Artist Dan Van Allen lives in his own personal museum

There is no Van Allen interview. There is listening, absorption and pleasure. He knows so much about so many things: Chinese gods, woods, paint-by-numbers, calabashes, the baroque style, the art of the straw man, Fèt Gede (Haiti’s Day of the Dead), furniture restoration, community gardens, the Pied Piper God Kokopelli, the underground art scene and yoga.

So many of his stories begin with brilliant non-sequences: “I was on stilts” or “I used to keep turtles here in the winter” or “It was the gourd atorium because I had all my gourds here” or “We had pet rabbits – five or six of them” or “we used to plant guerrilla trees”.

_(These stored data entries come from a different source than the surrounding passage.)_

(* ===== verification/Service.v ===== *)
(** * The installed service

    [src/service.rs]: installing and removing the LaunchDaemon, and following
    the rotation of its log. The file system and [launchctl] are classes; what is
    printed and logged is left out. *)
From Stdlib Require Import ZArith Lia Ascii String.
From stdpp Require Import base numbers list strings gmap pretty.
From S2P Require Import Prelude Host Net Transport Status Signals.

Open Scope Z_scope.

Module Service.

Import Host.

Definition LABEL : string := "com.github.jost-s.muta".

Definition INSTALL_DIR : string := "/usr/local/libexec/muta".

Definition PLIST_PATH : string := "/Library/LaunchDaemons/com.github.jost-s.muta.plist".

Definition NEWSYSLOG_PATH : string := "/etc/newsyslog.d/muta.conf".

Definition LOG_PATH : string := "/var/log/muta.log".

(** The path the hangup handler opens is the path launchd is told to. *)
Lemma log_paths : LOG_PATH = Signals.LOG_PATH_C.
Proof. done. Qed.

Definition PID_PATH : string := "/var/run/muta.pid".

Definition SOCKET_PATH : string := "/var/run/muta.sock".

Definition LAUNCHCTL : string := "/bin/launchctl".

(** ** The file system *)

(** What [std::fs::metadata] gives: [st_mode], owner, device and inode. *)
Record Metadata : Type := mkMeta { st_mode : Z; st_uid : Z; st_dev : Z; st_ino : Z }.
(* ===== verification/NetTests.v ===== *)
(** * The netstack's unit tests

    The tests of [src/netstack/*.rs] as boolean functions over the model: the
    model gives the answers the program's authors expect of the code. An
    [unwrap] of an error makes a test [false]; where a test reads the clock it is
    read at a fixed instant. *)
From Stdlib Require Import ZArith Lia.
From stdpp Require Import base numbers list strings gmap.
From S2P Require Import Prelude Ethernet Arp UdpIp Dhcp.

Open Scope Z_scope.

(** ** Assertions *)
Module Assert.

(** [r.unwrap()], and what follows on its value. *)
Definition unwrap {E A} (r : outcome E A) (k : A -> bool) : bool :=
  match r with Ok a => k a | _ => false end.

(** [o.unwrap()] on an [Option] *)
Definition unwrap_some {A} (o : option A) (k : A -> bool) : bool :=
  match o with Some a => k a | None => false end.

Definition is_none {A} (o : option A) : bool := match o with None => true | Some _ => false end.

(** [matches!(r, Err(Error::Malformed(_)))] and [Err(Error::Truncated)] *)
Definition malformed {A} (r : outcome Error A) : bool :=
  match r with Err (Malformed _) => true | _ => false end.

Definition truncated {A} (r : outcome Error A) : bool :=
  match r with Err Truncated => true | _ => false end.

Definition is_err {E A} (r : outcome E A) : bool := match r with Err _ => true | _ => false end.

(** [buf[i] = v], and [buf[i..i + 2].copy_from_slice(..)] *)
Definition put (i v : Z) (buf : list Z) : list Z := <[Z.to_nat i := v]> buf.

Definition put16 (i : Z) (v : Z) (buf : list Z) : list Z :=
  put (i + 1) (v mod 256) (put i (v / 256 mod 256) buf).

(** [vec![v; n]] *)
Definition vec (v n : Z) : list Z := replicate (Z.to_nat n) v.

Infix "===" := (fun a b => bool_decide (a = b)) (at level 70) : bool_scope.

End Assert.

Import Assert.
Open Scope bool_scope.

Module EthernetTests.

Van Allen was born in Alexandria, Virginia, but spent most of his childhood in Seabrook, Maryland. “I grew up in a mid-century modern house. [My parents] belonged to the generation that wanted everything to be sleek and modern,” he says. “We were the generation that didn’t care.”

“That would be shocking, of course,” he said, looking around his house. “All the mess. The decorations.”

But later, when asked to use the word clutter, he backed off. “We keep it from being cluttered. You can see a difference between a museum – our house is more like a museum – and a real hoarder’s house,” he says.

Her connection to her collections is not monetary – most items were purchased for $5 or less at flea markets or given to her – but a connection of inspiration. “I don’t really value material things. I appreciate art.